WHAT THE TASK ASKS
Copy out each line of the data that includes the string "waits".

Stored items
# # #

(* ---------------------------------------------------------------- *)
(** *** [class NFTMarketAgent] *)

Record NFTAgentContext : Type := {
  nft_base : AgentContext;
  ctx_supportedMarketplaces : option (list string);
  ctx_defaultRoyaltyBps : option Z
}.

Record NFTMarketAgent : Type := {
  nft_agentId : string;
  supportedMarketplaces : list string;
  defaultRoyaltyBps : Z
}.

Definition new_NFTMarketAgent (c : NFTAgentContext) : NFTMarketAgent :=
  {| nft_agentId := ctx_agentId (nft_base c);
     supportedMarketplaces :=
       match ctx_supportedMarketplaces c with
       | Some l => l
       | None => ["Magic Eden"; "Tensor"]
       end;
     defaultRoyaltyBps :=
       match ctx_defaultRoyaltyBps c with
       | Some z => if Z.eqb z 0 then 500%Z else z
       | None => 500%Z
       end |}.

(** [this.supportedMarketplaces[0]] *)
Definition firstMarketplace (this : NFTMarketAgent) : JsValue :=
  match supportedMarketplaces this with
  | m :: _ => VStr m
  | [] => VUndefined
  end.

(** The handlers, [async] as those of [SolanaDeFiAgent]. *)
Definition handleListNFT (this : NFTMarketAgent)
           (nftMint price marketplace : JsValue) : Js AgentResponse :=
  mintText <- call (toStr nftMint) ;;
  priceText <- call (toStr price) ;;
  marketplaceText <- call (toStr marketplace) ;;
  listingTime <- now_iso ;;
  royalty <- call (fees price (defaultRoyaltyBps this)) ;;
  ret {| success := true;
         message := "Listed NFT " ++ mintText ++ " for "
                    ++ priceText ++ " SOL on " ++ marketplaceText;
         data := Some [("nftMint", nftMint);
                       ("price", price);
                       ("marketplace", marketplace);
                       ("listingTime", VStr listingTime);
                       ("fees", VStr royalty)];
         transactionId := None;
         error := None |}.

Definition handleBuyNFT (this : NFTMarketAgent)
           (nftMint maxPrice : JsValue) : Js AgentResponse :=
  mintText <- call (toStr nftMint) ;;
  priceText <- call (toStr maxPrice) ;;
  purchaseTime <- now_iso ;;
  ret {| success := true;
         message := "Purchased NFT " ++ mintText ++ " for "
                    ++ priceText ++ " SOL";
         data := Some [("nftMint", nftMint);
                       ("pricePaid", maxPrice);
                       ("marketplace", firstMarketplace this);
                       ("purchaseTime", VStr purchaseTime)];
         transactionId := None;
         error := None |}.

Definition handleCollectionCheck (this : NFTMarketAgent)
           (collectionAddress : JsValue) : Js AgentResponse :=
  collectionText <- call (toStr collectionAddress) ;;
  lastUpdated <- now_iso ;;
  ret {| success := true;
         message := "Information about collection " ++ collectionText;
         data := Some [("collectionAddress", collectionAddress);
                       ("floorPrice", VStr "10.5");
                       ("totalVolume", VStr "1250.75");
                       ("items", VNum 10000);
                       ("owners", VNum 3500);
                       ("lastUpdated", VStr lastUpdated)];
         transactionId := None;
         error := None |}.

Definition handleMintNFT (this : NFTMarketAgent)
           (metadataUri name symbol : JsValue) : Js AgentResponse :=
  nameText <- call (toStr name) ;;
  symbolText <- call (toStr symbol) ;;
  mintTime <- now_iso ;;
  ret {| success := true;
         message := "Minted new NFT: " ++ nameText
                    ++ " (" ++ symbolText ++ ")";
         data := Some [("name", name);
                       ("symbol", symbol);
                       ("metadataUri", metadataUri);
                       ("mintAddress", VStr "Abc123...");
                       ("mintTime", VStr mintTime);
                       ("owner", VStr (nft_agentId this))];
         transactionId := None;
         error := None |}.
(** * Snake: a shallow embedding of [main.py] and its specification

    The game object of [main.py] ([SnakeGame]) becomes a record, each method
    a function on that record.  Python exceptions are values of [result];
    the [random] module is a tape of draws; the file [high_score.json] and
    the pygame display are fields of an environment record.

    Two things of the Python library bound what the program does, and are
    part of the model: CPython (3.11 and later) writes and reads integers of
    at most 4300 decimal digits, and pygame opens no window of negative
    size.  Window sizes above 16384, the limit of SDL 2, are left out. *)

From Stdlib Require Import ZArith List Bool String Ascii Lia Decimal DecimalString
  DecimalFacts DecimalPos DecimalN DecimalZ.
Import ListNotations.
Open Scope Z_scope.

(** ** Python exceptions

    [PygameError] is [pygame.error].  [Unmodelled] is no exception of
    Python: a function returns it on an input for which this development
    does not say what the program does. *)

Inductive exn :=
| IndexError | ZeroDivisionError | ValueError | PygameError
| Unmodelled.

Inductive result (A : Type) : Type :=
| Ok (a : A)
| Raise (e : exn).
Arguments Ok {A} a.
Arguments Raise {A} e.

Definition bind {A B} (r : result A) (k : A -> result B) : result B :=
  match r with
  | Ok a => k a
  | Raise e => Raise e
  end.

Declare Scope py_scope.
Delimit Scope py_scope with py.
Notation "x <- c ;; k" := (bind c (fun x => k))
  (at level 61, c at next level, right associativity) : py_scope.
Notation "' p <- c ;; k" := (bind c (fun x => let 'p := x in k))
  (at level 61, p pattern, c at next level, right associativity) : py_scope.
Open Scope py_scope.

(** ** Enumerations *)

Inductive Direction := UP | DOWN | LEFT | RIGHT.

(** [Direction.value] *)
Definition Direction_value (d : Direction) : Z * Z :=
  match d with
  | UP => (0, -1)
  | DOWN => (0, 1)
  | LEFT => (-1, 0)
  | RIGHT => (1, 0)
  end.

Definition Direction_eqb (a b : Direction) : bool :=
  match a, b with
  | UP, UP | DOWN, DOWN | LEFT, LEFT | RIGHT, RIGHT => true
  | _, _ => false
  end.

Inductive GameState := MENU | PLAYING | PAUSED | GAME_OVER.

Definition GameState_eqb (a b : GameState) : bool :=
  match a, b with
  | MENU, MENU | PLAYING, PLAYING | PAUSED, PAUSED | GAME_OVER, GAME_OVER => true
  | _, _ => false
  end.

(** [self.direction_opposites] *)
Definition direction_opposites (d : Direction) : Direction :=
  match d with
  | UP => DOWN
  | DOWN => UP
  | LEFT => RIGHT
  | RIGHT => LEFT
  end.

(** Keys of [pygame.KEYDOWN] events; [K_other] stands for every key the
    program never names. *)
Inductive key :=
| K_UP | K_DOWN | K_LEFT | K_RIGHT
| K_w | K_s | K_a | K_d
| K_p | K_SPACE | K_ESCAPE
| K_other (code : Z).

Definition key_eqb (a b : key) : bool :=
  match a, b with
  | K_UP, K_UP | K_DOWN, K_DOWN | K_LEFT, K_LEFT | K_RIGHT, K_RIGHT
  | K_w, K_w | K_s, K_s | K_a, K_a | K_d, K_d
  | K_p, K_p | K_SPACE, K_SPACE | K_ESCAPE, K_ESCAPE => true
  | K_other x, K_other y => x =? y
  | _, _ => false
  end.

(** [self.key_mapping.get(event.key)] *)
Definition key_mapping (k : key) : option Direction :=
  match k with
  | K_UP | K_w => Some UP
  | K_DOWN | K_s => Some DOWN
  | K_LEFT | K_a => Some LEFT
  | K_RIGHT | K_d => Some RIGHT
  | _ => None
  end.

Inductive event :=
| QUIT
| KEYDOWN (k : key)
| OTHER_EVENT.

(** ** Grid cells and the deque *)

Definition cell := (Z * Z)%type.

Definition cell_eqb (a b : cell) : bool :=
  (fst a =? fst b) && (snd a =? snd b).

(** [c in self.snake] *)
Definition cell_in (c : cell) (l : list cell) : bool :=
  existsb (cell_eqb c) l.

(** [new_head == self.food_pos], where the position may be [None]. *)
Definition pos_eqb (c : cell) (p : option cell) : bool :=
  match p with
  | Some q => cell_eqb c q
  | None => false
  end.

(** Truth value of an optional position: a tuple is always true, [None]
    false. *)
Definition truthy {A} (p : option A) : bool :=
  match p with
  | Some _ => true
  | None => false
  end.

(** The deque keeps the head of the snake at its right end. *)
Fixpoint deque_last {A} (dq : list A) : result A :=
  match dq with
  | [] => Raise IndexError
  | [x] => Ok x
  | _ :: r => deque_last r
  end.

Definition deque_append {A} (dq : list A) (x : A) : list A := dq ++ [x].

Definition deque_popleft {A} (dq : list A) : result (A * list A) :=
  match dq with
  | [] => Raise IndexError
  | x :: r => Ok (x, r)
  end.

(** [range(n)] *)
Definition range (n : Z) : list Z := map Z.of_nat (seq 0 (Z.to_nat n)).

(** ** The [random] module: a tape of draws *)

Definition tape := list nat.

Definition next_draw (t : tape) : nat * tape :=
  match t with
  | [] => (0%nat, [])
  | n :: r => (n, r)
  end.

(** [random.choice(l)]: the draw picks the index; an empty sequence raises. *)
Definition random_choice {A} (l : list A) (t : tape) : result (A * tape) :=
  match l with
  | [] => Raise IndexError
  | x :: _ =>
      let '(n, t') := next_draw t in
      Ok (nth (n mod List.length l)%nat l x, t')
  end.

(** [random.random() < 0.1]: one draw, read in tenths. *)
Definition random_below_tenth (t : tape) : bool * tape :=
  let '(n, t') := next_draw t in
  ((n mod 10 =? 0)%nat, t').

(** ** JSON, as far as [high_score.json] needs it

    [json.dumps] and [json.loads] belong to the Python library, not to this
    repository.  They are modelled on flat objects whose values are
    integers, plain strings, booleans or null.  On a value or a text outside
    that fragment they give no answer ([Unmodelled], [NotModelled]). *)

Inductive atom :=
| AInt (z : Z)
| AStr (s : string)
| ABool (b : bool)
| ANone.

Inductive pyval :=
| Atom (a : atom)
| Dict (kv : list (string * atom)).

(** The double quote, character 34. *)
Definition quote : ascii := Ascii false true false false false true false false.

(** [sys.int_max_str_digits]: CPython (3.11 and later) converts an integer
    to or from decimal text only when it has at most that many digits, and
    raises [ValueError] otherwise. *)
Definition int_max_str_digits : Z := 4300.

(** Has [z] at most [int_max_str_digits] decimal digits? *)
Definition fits_str_digits (z : Z) : bool := Z.abs z <? 10 ^ int_max_str_digits.

(** The decimal digits of [z], with its sign. *)
Definition dumps_int (z : Z) : string := NilZero.string_of_int (Z.to_int z).

Definition dumps_str (s : string) : string :=
  String quote (s ++ String quote EmptyString).

Definition dumps_atom (a : atom) : string :=
  match a with
  | AInt z => dumps_int z
  | AStr s => dumps_str s
  | ABool true => "true"
  | ABool false => "false"
  | ANone => "null"
  end.

Fixpoint dumps_members (kv : list (string * atom)) : string :=
  match kv with
  | [] => EmptyString
  | [(k, v)] => dumps_str k ++ ": " ++ dumps_atom v
  | (k, v) :: r => dumps_str k ++ ": " ++ dumps_atom v ++ ", " ++ dumps_members r
  end.

(** The text of [v] with the default separators. *)
Definition json_text (v : pyval) : string :=
  match v with
  | Atom a => dumps_atom a
  | Dict kv => "{" ++ dumps_members kv ++ "}"
  end.

(** Space, tab, line feed, carriage return. *)
Definition is_ws (c : ascii) : bool :=
  match c with
  | " " | "009" | "010" | "013" => true
  | _ => false
  end%char.

Fixpoint skip_ws (s : string) : string :=
  match s with
  | String c r => if is_ws c then skip_ws r else s
  | EmptyString => s
  end.

Definition digit_of_ascii (c : ascii) : option (uint -> uint) :=
  match c with
  | "0" => Some D0 | "1" => Some D1 | "2" => Some D2 | "3" => Some D3
  | "4" => Some D4 | "5" => Some D5 | "6" => Some D6 | "7" => Some D7
  | "8" => Some D8 | "9" => Some D9
  | _ => None
  end%char.

Fixpoint scan_digits (s : string) : uint * string :=
  match s with
  | String c r =>
      match digit_of_ascii c with
      | Some k => let '(d, rest) := scan_digits r in (k d, rest)
      | None => (Nil, s)
      end
  | EmptyString => (Nil, s)
  end.

(** A fraction or an exponent would make the number a float. *)
Definition starts_float_tail (s : string) : bool :=
  match s with
  | String c _ =>
      match c with
      | "." | "e" | "E" => true
      | _ => false
      end%char
  | EmptyString => false
  end.
(** ** The listener guard *)

(** Whatever the collaborators answer, two calls entered one after the
    other with the guard down both call [listenForChannelOpening]: the
    guard is only raised when the first call is resumed. *)
Lemma connectNewPeer_enter_twice (env : Env) (s : State) :
  listeningForChannelOpenings s = false ->
  let s' := snd ((first <- connectNewPeer_enter env ;;
                  connectNewPeer_enter env) s) in
  calls s' = calls s ++ [ListenForChannelOpening; ListenForChannelOpening] /\
  listeningForChannelOpenings s' = false.
Proof.
  destruct s as [dapp listening status peers history lines clock resolved].
  run. intros ->. run.
  repeat next_answer; rewrite <- ?app_assoc; split; reflexivity.
Qed.

(** An executor that is resumed calls [getHandshakeInfo] or [emit] and
    nothing else: it installs no listener. *)
Lemma executor_step_no_listener (env : Env) (k : Suspended) (s : State) :
  count_calls is_listenForChannelOpening (calls (snd (executor_step env k s)))
  = count_calls is_listenForChannelOpening (calls s).
Proof.
  destruct s as [dapp listening status peers history lines clock resolved].
  destruct k as [[[u|e|] t]|[[info|e|] t]]; try reflexivity.
  - unfold executor_step. run. next_answer;
      unfold count_calls; simpl; rewrite filter_app, length_app; simpl; lia.
  - unfold executor_step. run. next_answer;
      unfold count_calls; simpl; rewrite filter_app, length_app; simpl; lia.
Qed.

Lemma event_loop_no_listener (env : Env) (fuel : nat) :
  forall (waiting : list Suspended) (s : State),
    count_calls is_listenForChannelOpening
      (calls (snd (event_loop env fuel waiting s)))
    = count_calls is_listenForChannelOpening (calls s).
Proof.
  induction fuel as [|fuel IH]; intros waiting s; simpl; [reflexivity|].
  destruct (next_settled waiting) as [[k rest]|]; [|reflexivity].
  pose proof (executor_step_no_listener env k (advance_to (wakesAt k) s))
    as Hstep.
  destruct (executor_step env k (advance_to (wakesAt k) s)) as [[k'|] s'];
    simpl in Hstep; rewrite IH, Hstep; reflexivity.
Qed.

(** The executor that [next_settled] picks has a promise that settles,
    and the executors left waiting are the others. *)
Lemma next_settled_some (waiting : list Suspended) :
  forall k rest,
    next_settled waiting = Some (k, rest) ->
    settles k = true /\
    list_sum (map steps_left waiting)
    = steps_left k + list_sum (map steps_left rest).
Proof.
  induction waiting as [|k0 waiting IH]; simpl; intros k rest H;
    [discriminate|].
  destruct (next_settled waiting) as [[k' rest']|].
  - destruct (IH k' rest' eq_refl) as [Hsettles Hsum].
    destruct (settles k0 && (wakesAt k0 <=? wakesAt k')) eqn:Hfirst;
      inversion H; subst.
    + apply andb_true_iff in Hfirst. split; [tauto|reflexivity].
    + split; [assumption|]. simpl. lia.
  - destruct (settles k0) eqn:Hsettles; inversion H; subst.
    split; [assumption|reflexivity].
Qed.

Lemma executor_step_steps_left (env : Env) (k : Suspended) (s : State) :
  match fst (executor_step env k s) with
  | Some k' => S (steps_left k') = steps_left k
  | None => True
  end.
Proof.
  destruct k as [[[u|e|] t]|[[info|e|] t]]; simpl; try exact I.
  unfold client_getHandshakeInfo, collaborator.
  destruct (answer _); reflexivity.
Qed.

(** The event loop runs until no waiting executor has a promise that
    settles: what is left waiting waits for ever. *)
Lemma event_loop_quiescent (env : Env) (fuel : nat) :
  forall (waiting : list Suspended) (s : State),
    list_sum (map steps_left waiting) <= fuel ->
    next_settled (fst (event_loop env fuel waiting s)) = None.
Proof.
  induction fuel as [|fuel IH]; intros waiting s Hfuel; simpl.
  - destruct (next_settled waiting) as [[k rest]|] eqn:Hnext; [|reflexivity].
    destruct (next_settled_some _ Hnext) as [_ Hsum].
    destruct k; simpl in Hsum; lia.
  - destruct (next_settled waiting) as [[k rest]|] eqn:Hnext;
      [|simpl; assumption].
    destruct (next_settled_some _ Hnext) as [_ Hsum].
    pose proof (executor_step_steps_left env k (advance_to (wakesAt k) s))
      as Hless.
    destruct (executor_step env k (advance_to (wakesAt k) s)) as [[k'|] s'];
      simpl in Hless; apply IH.
    + rewrite map_app, list_sum_app. simpl. lia.
    + destruct k; simpl in Hsum; lia.
Qed.

(** One call run through the event loop ends in the state in which
    [connectNewPeer] ends: splitting the executor at its [await]s changes
    nothing for a call that runs alone. *)
Lemma connectNewPeer_alone (env : Env) (s : State) :
  snd (run_executors env [fst (connectNewPeer_start env s)]
         (snd (connectNewPeer_start env s)))
  = snd (connectNewPeer env s).
Proof.
  destruct s as [dapp [|] status peers history lines clock resolved];
    unfold run_executors, connectNewPeer_start; run.
  - next_answer; simpl; unfold executor_step; run;
      repeat next_answer; solve [reflexivity|congruence].
  - next_answer; simpl; unfold executor_step; run;
      repeat next_answer; simpl; unfold executor_step; run;
      repeat next_answer; solve [reflexivity|congruence].
Qed.

(** C5, the guard under back-to-back calls.  When [connectNewPeer] is
    called twice back to back with the guard down, the second call being
    made while the executor of the first waits for
    [listenForChannelOpening], both calls find the guard down and
    [listenForChannelOpening] is called twice, whatever the collaborators
    answer and in whatever order the promises settle: the guard is raised
    only when an executor is resumed, and a resumed executor installs
    nothing. *)
Theorem connectNewPeer_back_to_back_installs_twice (env : Env) (s : State) :
  listeningForChannelOpenings s = false ->
  count_calls is_listenForChannelOpening
    (calls (snd (connectNewPeer_back_to_back env s)))
  = S (S (count_calls is_listenForChannelOpening (calls s))).
Proof.
  intros Hguard. unfold connectNewPeer_back_to_back.
  destruct (connectNewPeer_start env s) as [first s1] eqn:Hfirst.
  destruct (connectNewPeer_start env s1) as [second s2] eqn:Hsecond.
  unfold run_executors. rewrite event_loop_no_listener.
  assert (Hstart : forall s0 k s0',
            listeningForChannelOpenings s0 = false ->
            connectNewPeer_start env s0 = (k, s0') ->
            listeningForChannelOpenings s0' = false /\
            calls s0' = calls s0 ++ [ListenForChannelOpening]).
  { intros s0 k s0' Hdown Hrun. unfold connectNewPeer_start in Hrun.
    simpl in Hrun. rewrite Hdown in Hrun. simpl in Hrun.
    unfold client_listenForChannelOpening, plain, collaborator in Hrun.
    simpl in Hrun.
    destruct (answer _); inversion Hrun; subst; simpl; rewrite Hdown;
      split; reflexivity. }
  destruct (Hstart _ _ _ Hguard Hfirst) as [Hguard1 Hcalls1].
  destruct (Hstart _ _ _ Hguard1 Hsecond) as [_ Hcalls2].
  rewrite Hcalls2, Hcalls1. unfold count_calls.
  rewrite !filter_app, !length_app. simpl. lia.
Qed.

(** C5, at the failing input: a fresh dApp and collaborators that accept
    every call.  Both listeners are installed before either executor is
    resumed; then each executor fetches the handshake information and
    each emits it. *)
Lemma connectNewPeer_back_to_back_installs_twice_witness :
  let s' := snd (connectNewPeer_back_to_back all_fine (fresh true [])) in
  listeningForChannelOpenings (fresh true []) = false /\
  count_calls is_listenForChannelOpening (calls s') = 2 /\
  calls s'
  = [ListenForChannelOpening; ListenForChannelOpening;
     GetHandshakeInfo; GetHandshakeInfo;
     Emit P2P_LISTEN_FOR_CHANNEL_OPEN (Some "handshake-info");
     Emit P2P_LISTEN_FOR_CHANNEL_OPEN (Some "handshake-info")] /\
  fst (connectNewPeer_back_to_back all_fine (fresh true [])) = [].
Proof.
  cbv zeta. split; [reflexivity|]. split; [|split; reflexivity].
  exact (@connectNewPeer_back_to_back_installs_twice all_fine (fresh true [])
           eq_refl).
Defined.

(** ** The registry *)

Lemma peer_eta (p : Peer) : mkPeer (name p) (pubKey p) (relayServer p) = p.
Proof. now destruct p. Qed.

(** [addPeer] for a key that the registry holds: the read and nothing
    else. *)
Lemma addPeer_known (env : Env) (p : Peer) (s : State) :
  readable env s ->
  known (pubKey p) (stored s) = true ->
  addPeer env p s
  = (Fulfilled tt,
     advance_to (read_done env s)
                (record_call StorageGet (record_log (LAddPeer p) s))).
Proof.
  destruct s as [dapp listening status peers history lines clock resolved].
  run. intros Hread Hknown. rewrite Hread. run. rewrite Hknown. reflexivity.
Qed.

(** [addPeer] for a new key when the write is accepted: the record is
    stored whatever becomes of the channel. *)
Lemma addPeer_unknown_stored (env : Env) (p : Peer) (s : State) :
  readable env s ->
  known (pubKey p) (stored s) = false ->
  answer (reply env (calls s ++ [StorageGet]) (StorageSet (stored s ++ [p])))
  = Succeeds ->
  stored (snd (addPeer env p s)) = stored s ++ [p].
Proof.
  destruct s as [dapp listening status peers history lines clock resolved].
  run. intros Hread Hknown Hwrite.
  rewrite Hread. run. rewrite Hknown. run. rewrite peer_eta, Hwrite. run.
  repeat next_answer; reflexivity.
Qed.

# # #

TASK RESULT
    settles: what is left waiting waits for ever. *)
    made while the executor of the first waits for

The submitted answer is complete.